Yes, Compile format Replacements are invoked after the text is converted to HTML, as one of the uses for Replacements is to save you from having to type the full HTML (or LaTeX) syntax for complex elements. See Section 23.4.4 in the Scrivener manual. (You’re actually using a Replacement in the Compile Format, discussed in Section 24.15, but the syntax is the same.)

I’m not very familiar with regex myself, so I’ll leave that part of your question to others.

Katherine

gr · March 23, 2021, 2:45am

Marc,

But why are you wildcarding so many of parts of the target string. The bit of html you are trying to replace will always be exactly the same. It is a constant. So take that exact string, flank it with newline specifications and then insert backslashes in front of any of the inner characters that need escaping. Isn’t the regex you want just this:

 <p class="separator">XXXX<\/p>

gr

Yeah, did not know you were aiming for epub.

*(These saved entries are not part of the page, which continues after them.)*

Lemma round_half_even_mono (t u : Q) :
  (t <= u)%Q -> round_half_even t <= round_half_even u.
Proof.
  intros Htu.
  pose proof (Qfloor_resp_le t u Htu) as Hf.
  destruct (Z.eq_dec (Qfloor t) (Qfloor u)) as [E|E].
  - unfold round_half_even. rewrite E.
    destruct (Qcompare_spec (t - inject_Z (Qfloor u)) (1 # 2)) as [Ht|Ht|Ht];
      destruct (Qcompare_spec (u - inject_Z (Qfloor u)) (1 # 2)) as [Hu|Hu|Hu];
      try destruct (Z.even (Qfloor u)); try lia; lra.
  - pose proof (round_half_even_floor t). pose proof (round_half_even_floor u). lia.
Qed.

(** It is within a half of its argument. *)
Lemma round_half_even_near (t : Q) :
  (Qabs (inject_Z (round_half_even t) - t) <= 1 # 2)%Q.
Proof.
  pose proof (Qfloor_le t) as Hlo. pose proof (Qlt_floor t) as Hhi.
  rewrite inject_Z_plus in Hhi. change (inject_Z 1) with 1%Q in Hhi.
  apply Qabs_Qle_condition. unfold round_half_even.
  destruct (Qcompare_spec (t - inject_Z (Qfloor t)) (1 # 2)) as [Ht|Ht|Ht].
  - destruct (Z.even (Qfloor t));
      [| rewrite inject_Z_plus; change (inject_Z 1) with 1%Q]; lra.
  - lra.
  - rewrite inject_Z_plus. change (inject_Z 1) with 1%Q. lra.
Qed.

Lemma round_to_mono (e : Z) (x y : Q) :
  (x <= y)%Q -> (round_to e x <= round_to e y)%Q.
Proof.
  intros Hxy. unfold round_to. pose proof (pow2_pos e) as He.
  apply Qmult_le_compat_r; [| lra].
  rewrite <- Zle_Qle. apply round_half_even_mono.
  unfold Qdiv. apply Qmult_le_compat_r; [exact Hxy |].
  apply Qlt_le_weak, Qinv_lt_0_compat, He.
Qed.

(** A multiple of [2^e'] is on every finer grid. *)
Lemma round_to_multiple (e e' m : Z) :
  e <= e' -> (round_to e (inject_Z m * 2 ^ e') == inject_Z m * 2 ^ e')%Q.
Proof.
  intros Hle. unfold round_to.
  assert (E : (inject_Z m * 2 ^ e' / 2 ^ e == inject_Z (m * 2 ^ (e' - e)))%Q).
  { rewrite inject_Z_mult, <- (pow2_Z (e' - e)) by lia.
    rewrite Qpower_minus by discriminate. field. apply pow2_nonzero. }
  unfold round_half_even. rewrite (Qfloor_comp _ _ E), Qfloor_Z.
  assert (C : (inject_Z m * 2 ^ e' / 2 ^ e - inject_Z (m * 2 ^ (e' - e)) ?= 1 # 2)%Q = Lt).
  { apply Qlt_alt. rewrite E. ring_simplify (inject_Z (m * 2 ^ (e' - e)) - inject_Z (m * 2 ^ (e' - e)))%Q. reflexivity. }
  rewrite C, <- E. field. apply pow2_nonzero.
Qed.

Lemma ulp_exponent_mono (x y : Q) :
  (0 < x)%Q -> (x <= y)%Q -> ulp_exponent x <= ulp_exponent y.
Proof.
  intros Hx Hxy. unfold ulp_exponent. pose proof (ilog2_mono x y Hx Hxy). lia.
Qed.

Lemma round_positive_mono (x y : Q) :
  (0 < x)%Q -> (x <= y)%Q -> (round_positive x <= round_positive y)%Q.
Proof.
  intros Hx Hxy. unfold round_positive.
  pose proof (ulp_exponent_mono x y Hx Hxy) as He.
  destruct (Z.eq_dec (ulp_exponent x) (ulp_exponent y)) as [E|E].
  - rewrite E. apply round_to_mono, Hxy.
  - (* a power of two lies between them, on both grids *)
    assert (Hy : (0 < y)%Q) by lra.
    destruct (ilog2_spec x Hx) as [_ Hxhi]. destruct (ilog2_spec y Hy) as [Hylo _].
    set (ex := ulp_exponent x) in *. set (ey := ulp_exponent y) in *.
    assert (Eey : ilog2 y = ey + 52) by (unfold ey, ulp_exponent in *; lia).
    assert (Eex : ilog2 x + 1 <= ex + 53) by (unfold ex, ulp_exponent; lia).
    set (B := (inject_Z 1 * 2 ^ ilog2 y)%Q).
    assert (HB : (B == 2 ^ ilog2 y)%Q) by (unfold B; change (inject_Z 1) with 1%Q; ring).
    assert (HxB : (x <= B)%Q).
    { rewrite HB. apply Qlt_le_weak. eapply Qlt_le_trans; [exact Hxhi |].
      apply pow2_le. lia. }
    assert (HBy : (B <= y)%Q) by (rewrite HB; exact Hylo).
    apply Qle_trans with (round_to ex B); [apply round_to_mono, HxB |].
    apply Qle_trans with (round_to ey B); [| apply round_to_mono, HBy].
    unfold B. rewrite !round_to_multiple by lia. apply Qle_refl.
Qed.

Lemma round_positive_nonneg (x : Q) : (0 <= x)%Q -> (0 <= round_positive x)%Q.
Proof.
  intros Hx. unfold round_positive, round_to.
  pose proof (pow2_pos (ulp_exponent x)) as He.
  apply Qmult_le_0_compat; [| lra].
  change 0%Q with (inject_Z 0). rewrite <- Zle_Qle.
  rewrite <- (round_half_even_Z 0). apply round_half_even_mono.
  change (inject_Z 0) with 0%Q. apply Qle_shift_div_l; [exact He | lra].
Qed.

(** Rounding keeps the order. *)
Theorem round_mono (x y : Q) : (x <= y)%Q -> (round x <= round y)%Q.
Proof.
  intros Hxy. unfold round.
  destruct (Qcompare_spec x 0) as [Hx|Hx|Hx];
    destruct (Qcompare_spec y 0) as [Hy|Hy|Hy];
    try (pose proof (round_positive_nonneg (- x));
         pose proof (round_positive_nonneg y); lra).
  - pose proof (round_positive_mono (- y) (- x)). lra.
  - apply round_positive_mono; assumption.
Qed.

#[export] Instance round_comp : Proper (Qeq ==> Qeq) round.
Proof.
  intros x y E. apply Qle_antisym; apply round_mono; rewrite E; apply Qle_refl.
Qed.

Lemma round_0 : (round 0 == 0)%Q.
Proof. reflexivity. Qed.

Lemma round_nonneg (x : Q) : (0 <= x)%Q -> (0 <= round x)%Q.
Proof. intros H. rewrite <- round_0. apply round_mono, H. Qed.

#[export] Instance round_to_comp (e : Z) : Proper (Qeq ==> Qeq) (round_to e).
Proof.
  intros x y E. apply Qle_antisym; apply round_to_mono; rewrite E; apply Qle_refl.
Qed.

(** The binary64 numbers: [m * 2^e] with at most 53 bits in [m] and an
    exponent not below that of the subnormal numbers. *)
Definition representable (x : Q) : Prop :=
  exists m e, -1074 <= e /\ Z.abs m <= 2 ^ 53 /\ (x == inject_Z m * 2 ^ e)%Q.

Lemma representable_opp (x : Q) : representable x -> representable (- x).
Proof.
  intros (m & e & He & Hm & E). exists (- m), e.
  split; [exact He |]. split; [lia |]. rewrite E, inject_Z_opp. ring.
Qed.

Lemma round_positive_exact (x : Q) (m e : Z) :
  0 < m < 2 ^ 53 -> -1074 <= e -> (x == inject_Z m * 2 ^ e)%Q ->
  (round_positive x == x)%Q.
Proof.
  intros Hm He E. pose proof (pow2_pos e) as Hpe.
  assert (Hx : (0 < x)%Q).
  { rewrite E. apply Qmult_lt_0_compat; [apply inject_Z_pos; lia | exact Hpe]. }
  assert (Hhi : (x < 2 ^ (53 + e))%Q).
  { rewrite E, pow2_plus, (pow2_Z 53) by lia.
    apply Qmult_lt_compat_r; [exact Hpe |]. rewrite <- Zlt_Qlt. lia. }
  destruct (ilog2_spec x Hx) as [Hlo _].
  assert (ilog2 x < 53 + e) by (apply pow2_lt_inv; lra).
  unfold round_positive.
  assert (Hle : ulp_exponent x <= e) by (unfold ulp_exponent; lia).
  apply Qeq_trans with (round_to (ulp_exponent x) (inject_Z m * 2 ^ e));
    [apply round_to_comp, E |].
  rewrite round_to_multiple by exact Hle. symmetry. exact E.
Qed.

I tested my original write up only with pdf as target format.

brookter · March 23, 2021, 3:12am

Doesn’t it have to be a bit more complicated that that though? You’re removing the separator line, but you’re still leaving the

from the preceding section, and the <p class= etc from the next on, so won’t it still treat them as separate paragraphs? I think you may also need to escape the ".

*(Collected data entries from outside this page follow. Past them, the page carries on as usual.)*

(* ===== verification/_CoqProject ===== *)
-Q . S2P
Prelude.v
Decimal.v
RefDecimal.v
GoStrings.v
Utf8.v
Logger.v
Config.v
Otel.v
Metrics.v
Migrations.v
Errors.v
Json.v
Store.v
FeeIndex.v
Lru.v
Spot.v
Pricer.v
AuditTrail.v
Fx.v
Feed.v
Ws.v
Handshake.v
Stream.v
Locks.v
RedisLock.v
Claim.v
Server.v
Tracing.v
Http.v
Lifecycle.v
Preserve.v
QuoteSpec.v
Service.v
Seeds.v
Typing.v
Process.v
Concurrent.v
Interleaved.v
Sequential.v
Progress.v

I tried doing this outside compilation (as a test with vim regex) with

:%s/<\/p>\n<p class=\"separator\"XXXX<\/p>\n<p id=\"doc\d+\">//g

and it worked (though it’s probably quite fragile! and dependent on my test project setup rather than being general.) I haven’t tried putting that through the replacement dialogue yet as I should have been in bed hours ago…

M55 · March 23, 2021, 8:52am

@gr: Sorry, I should have mentioned I’m compiling to epub. My bad. The regex you posted would leave

</p></div><div class="snippet"><p class="ps2" id="doc11">

between the two Text blocks (just like Brookter said), so they wouldn’ t be merged together.

@Brookter: You’re right of course, and the regex I actually came up with was https://regex101.com/r/FYJ6vS/1/, but I couldn’t make it work in Scrivener. I agree this is messy and doesn’t look reliable at all. Using vim or sed for this might work, but I think I’ll try compiling to Markdown first. That should be a lot easier to clean up.

gr · March 23, 2021, 10:36pm

Ah yes. I forgot about the need to do the equivalent of removing the pre and post newlines!